McConnell made confirming judges his top priority under former President Donald Trump, helping him to push through record numbers of far-right, ideological judges. Since Biden moved into the White House, the GOP has returned to widespread obstruction. They have been routinely abusing a courtesy in the Judiciary Committee — the “blue slip” rule — to prevent Biden’s court picks from even getting hearings.
The blue slip rule isn’t an official Senate rule. It’s a tradition, unique to this committee, that gives a single senator veto power over a president’s judicial nominees. The way it works: senators turn in a blue slip, a literal blue piece of paper, to the committee as a show of support for holding a hearing for a judicial nominee from that senator’s home state. If both senators from a judicial nominee’s state turn in their blue slips, the nominee gets a hearing. If only one does, or neither, the nominee doesn’t get a hearing and is blocked.
Blue slips only apply to district court nominees, not appeals court nominees. So Republicans have been refusing to turn in blue slips for Biden’s district court picks or simply refusing to work with the White House to pick district court nominees at all, knowing the White House won’t nominate any without their consent. The result is a growing number of district court vacancies all over the country with no nominee in the queue.
During a Thursday hearing, committee chairman Dick Durbin (D-Ill.) gave an update on how bad the problem has gotten: there are currently 44 district court vacancies eligible to be filled in states with at least one GOP senator. Of those 44, only four have nominees.
Progressives have long been pressuring Durbin to drop the blue slip process entirely — he could do it anytime — but he’s continued to defend it as Republicans have continued to abuse it. On Thursday, he again appealed to GOP senators to work together in advancing judicial nominees.

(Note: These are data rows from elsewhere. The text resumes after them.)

(* ===== verification/ConnectionIO.v ===== *)
(** [ConnectionIO.hpp]: the read and write buffers of a connection, with their
    lazily erased prefixes, over a transport. *)
From S2P Require Import Prelude Bytes Net.

Inductive ReadResult :=
| RD_DATA | RD_CLOSED | RD_WOULD_BLOCK | RD_BUFFER_LIMIT_EXCEEDED | RD_ERROR | RD_TIMED_OUT.
#[export] Instance ReadResult_eq_dec : EqDecision ReadResult.
Proof. solve_decision. Defined.

Inductive WriteResult := WR_OK | WR_ERROR | WR_TIMED_OUT.

Record ConnectionIO (K : Type) := {
  stream_ : K;
  readOffset_ : nat;
  writeOffset_ : nat;
  readBuffer_ : bytes;
  writeBuffer_ : bytes;
}.
Arguments stream_ {K}. Arguments readOffset_ {K}. Arguments writeOffset_ {K}.
Arguments readBuffer_ {K}. Arguments writeBuffer_ {K}.

Section IO.
Context {K : Type} {N : Net K}.
#[local] Abbreviation ConnectionIO := (ConnectionIO K).
#[local] Abbreviation Build := (Build_ConnectionIO K).

Definition ConnectionIO_new (stream : K) : ConnectionIO := Build stream 0 0 [] [].

Definition getReadBufferSize (io : ConnectionIO) : nat := length (readBuffer_ io) - readOffset_ io.
Definition getWriteBufferSize (io : ConnectionIO) : nat := length (writeBuffer_ io) - writeOffset_ io.
Definition hasPendingWrites (io : ConnectionIO) : bool := bool_decide (0 < getWriteBufferSize io).
(** C19: on any input a read ends without undefined behaviour, delivers at most what
    fits, and keeps the account of the body: what was ever delivered is
    [totalBytes_ - chunkRemaining_], at most [MAX_TE_LENGTH]. *)
Theorem readSome_bounded size d (io : ConnectionIO) :
  limits_ok cfg -> io_wf io -> dec_wf cfg d ->
  bounded cfg size [] d io (readSome cfg size (d, io)).
Proof.
  intros Hlim Hwf Hd. unfold readSome, isDone. cbn [fst snd]. case_bool_decide as Hs.
  - unfold bounded. split_and!; [by apply kept_refl|simpl; lia|by right|done|simpl; lia|simpl; lia].
  - apply readSome_loop_bounded; simpl; done || lia.
Qed.

(** what the response serializer writes as chunks, the decoder reads back
    exactly, and leaves what follows the body in the buffer. *)
Theorem chunks_roundtrip size (io : ConnectionIO) chunks rest :
  limits_ok cfg -> io_wf io -> incoming (stream_ io) = [] ->
  Forall (fun c => 0 < Z.of_nat (length c) <= MAX_TE_CHUNK_LENGTH cfg) chunks ->
  Z.of_nat (length (concat chunks)) <= MAX_TE_LENGTH cfg -> (length (concat chunks) < size)%nat ->
  readBuffer io = encoded chunks ++ rest ->
  exists d' io', readSome cfg size (ChunkDecoder_reset, io) = (Ret (inl (concat chunks)), (d', io')) /\
    isDone d' = true /\ readBuffer io' = rest.
Proof.
  intros Hlim Hwf Hin Hall Hsum Hsize Hb.
  assert (dec_decodes cfg ChunkDecoder_reset (wire io) (concat chunks) (CRLF ++ rest)) as Hdec.
  { unfold wire. rewrite Hin, app_nil_r, Hb. apply encoded_decodes; [done|done|done|simpl; lia]. }
  assert (decoded cfg size [] (concat chunks) (CRLF ++ rest) io (readSome cfg size (ChunkDecoder_reset, io))) as Hd.
  { unfold readSome, isDone. cbn [fst snd]. rewrite bool_decide_eq_false_2 by done.
    apply readSome_loop_spec; simpl; try done; try lia. split; simpl; [|done]. destruct Hlim; lia. }
  unfold decoded in Hd. destruct (readSome cfg size _) as [[[out|]|e|] [d' io']]; try done.
  - destruct Hd as (Hk & _ & data & body' & -> & Hbody & [(_ & Hlen & _)|(Hst & -> & _ & Hend)]).
    { apply (f_equal length) in Hbody. rewrite length_app in Hbody. simpl in Hlen. lia. }
    exists d', io'. rewrite app_nil_r in Hbody. rewrite Hbody. split; [done|]. split.
    + unfold isDone. by rewrite bool_decide_eq_true_2.
    + specialize (Hend Hin (prefixb_app _ _)). apply app_inv_head in Hend. unfold wire in Hend.
      by rewrite (kept_all_received _ _ Hk Hin), app_nil_r in Hend.
  - destruct Hd as (_ & _ & H). destruct (H Hin) as [H1 _]. by rewrite prefixb_app in H1.
Qed.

“If we are going to stick by the blue slip process, it needs to be bipartisan,” he told the committee. “I urge all of you, both on the Democratic and Republican side, to work with us and the White House to fill these vacancies in a fair way.”

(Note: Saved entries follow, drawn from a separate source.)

(** What a read of a body with a Content-Length does; [size] never reaches into
    what follows the body. *)
Lemma lengthReadFn_spec size (s : HttpConnection) body after :
  io_wf (io_ s) -> 0 < size -> body <> [] -> wire (io_ s) = body ++ after ->
  (size <= Z.of_nat (length body) \/ Z.of_nat (length (body ++ after)) < size) ->
  (exists data body' s', lengthReadFn cfg size (Z.of_nat (length body)) s = (Ret data, s') /\
     body = data ++ body' /\ data <> [] /\ Z.of_nat (length data) <= size /\ wire (io_ s') = body' ++ after /\
     body_only s s' /\ request_ s' = request_ s) \/
  body_failed s (lengthReadFn cfg size (Z.of_nat (length body)) s).
Proof.
  intros Hwf Hsize Hne Hw Hover. unfold lengthReadFn. rewrite (mbind_Ret buffers _ _ (io_ s) s) by done.
  assert (0 < length body)%nat as Hl by (destruct body; [done|simpl; lia]).
  assert (forall (s1 : HttpConnection) n, body_only s s1 -> request_ s1 = request_ s -> wire (io_ s1) = body ++ after ->
    (0 < n)%nat -> (n <= length body)%nat -> (n <= length (readBuffer (io_ s1)))%nat -> Z.of_nat n <= size ->
    exists data body' s', take_bytes n s1 = (Ret data, s') /\
     body = data ++ body' /\ data <> [] /\ Z.of_nat (length data) <= size /\ wire (io_ s') = body' ++ after /\
     body_only s s' /\ request_ s' = request_ s) as Htake.
  { intros s1 n Hb Hr Hw1 Hn0 Hn Hrb Hns. destruct (take_bytes_spec n s1) as (s' & E & Ht & Hb' & Hr' & _);
      [apply Hb|done|].
    assert (take n (readBuffer (io_ s1)) = take n body) as Hd.
    { rewrite <- (take_wire n) by done. by rewrite Hw1, take_app_le by done. }
    exists (take n body), (drop n body), s'. rewrite <- Hd at 1. split_and!; [done| | | | | |congruence].
    - by rewrite take_drop.
    - intros H. apply (f_equal length) in H. rewrite length_take in H. simpl in H. lia.
    - rewrite length_take. lia.
    - rewrite Hd in Ht. pose proof (tk_wire _ _ _ Ht) as Hwi. rewrite Hw1 in Hwi.
      rewrite <- (take_drop n body) in Hwi at 1. rewrite <- app_assoc in Hwi. by apply app_inv_head in Hwi.
    - by eapply body_only_trans. }
  pose proof (body_only_refl s Hwf) as Hrefl. rewrite <- !readBuffer_length.
  assert (length (readBuffer (io_ s)) <= length (wire (io_ s)))%nat as Hrw by (unfold wire; rewrite length_app; lia).
  rewrite Hw, length_app in Hrw. rewrite length_app in Hover.
  destruct (Z.leb_spec size (Z.of_nat (length (readBuffer (io_ s))))) as [H1|H1].
  { left. apply Htake; try done; lia. }
  destruct (Z.leb_spec (Z.of_nat (length body)) (Z.of_nat (length (readBuffer (io_ s))))) as [H2|H2].
  { left. rewrite Nat2Z.id. apply Htake; try done; lia. }
  destruct (io_read_prompt cfg Hlim (chunkDecoder_ s) (io_ s) Hwf) as [(io1 & E & Ht & _ & got & Hg & Hgne)|Hfail].
  - left. rewrite (mbind_Ret _ _ _ _ _ (on_io_eq _ _ _ _ _ E)).
    set (s1 := with_io io1 (with_decoder (chunkDecoder_ s) s)).
    rewrite (mbind_Ret buffers _ _ io1 s1) by done. rewrite <- readBuffer_length, Hg, length_app.
    assert (0 < length got)%nat by (destruct got; [done|simpl; lia]).
    apply Htake; try lia; [by split; [apply Ht|]|done| |cbn [io_ s1 with_io with_decoder]; rewrite Hg, length_app; lia].
    cbn [io_ s1 with_io with_decoder]. rewrite <- Hw. symmetry. apply (tk_wire _ _ _ Ht).
  - right. apply body_failed_bind, on_io_failed; [done|]. intros Hin. rewrite (wire_buffered _ Hin) in Hw.
    apply (f_equal length) in Hw. rewrite length_app in Hw. lia.
Qed.
Lemma prep_splices_inv {W} `{World W} l ex w :
  executor_inv ex -> pendingSpliceOpPreps_ ex = l ->
  executor_inv (prep_splices l (ex, w)).1 /\ waiting (prep_splices l (ex, w)).1 ≡ₚ waiting ex.
Proof.
  revert ex w. induction l as [|p l IH]; intros ex w I E; [done|]. cbn [prep_splices snd fst].
  destruct (prepSplice p w) as [[] w']; [|done].
  set (ex1 := on_splicePreps _ _).
  assert (F : pendingSpliceOps_ ex !! spliceData p = None).
  { apply eq_None_not_Some. intros [x Hx]. pose proof (inv_ids _ I) as N. unfold ids in N. rewrite E in N.
    cbn [map] in N. apply NoDup_app in N as (_ & _ & N). apply NoDup_cons in N as [N _]. apply N.
    apply elem_of_app; right. apply elem_of_app; right. apply keys_elem; eauto. }
  assert (P : waiting ex1 ≡ₚ waiting ex).
  { unfold waiting, ex1. cbn. rewrite (vals_insert _ _ _ F), E. cbn. solve_Permutation. }
  assert (I1 : executor_inv ex1).
  { apply (inv_ops ex _ []); try done. unfold ids, ex1. cbn. rewrite (keys_insert _ _ _ F), E. cbn. solve_Permutation. }
  destruct (IH ex1 w' I1 eq_refl) as [I2 P2]. split; [done|]. by rewrite P2.
Qed.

Democrats know Republicans have the ability to jam Biden’s judicial nominations yet again when it comes to Feinstein’s successor being seated on committees. They’re watching to see what happens, too.
“Holding up an organizing resolution after the passing of a sitting Senator has never happened before,” said Durbin spokeswoman Emily Hampsten. “I sure hope it doesn’t happen now.”
If the GOP were to take steps to prevent Feinstein’s successor from being seated on the Judiciary Committee, it would leave the panel tied along party lines. That means that if Republicans opposed every judicial nominee coming through the committee, which is often the case, the panel would be deadlocked each time. That wouldn’t tank those nominees, but it would require Schumer to file a discharge petition to force nominees out of the committee, one at a time. That adds a lot more time to the confirmation process for each one, and eats into precious Senate floor time.
Michael Thorning, the director of structural democracy at the Bipartisan Policy Center and an expert on Senate rules, said he can understand why people might be nervous that Republicans could try to prevent Feinstein’s successor from being seated on Judiciary, given the GOP’s actions in April. But he warned that such a move could backfire on Republicans and damage the Senate itself.
“Republicans have to be very careful here,” said Thorning. “It would absolutely be constitutional hardball and legislative hardball ― and it would be a violation of Senate norms. People in Congress have very long memories and are always looking for a way to say who started the fight to justify further norm-breaking.”
“If they chose that path just to block future judicial nominees,” he added, “I think that is not a worthwhile tradeoff for the institution’s health.”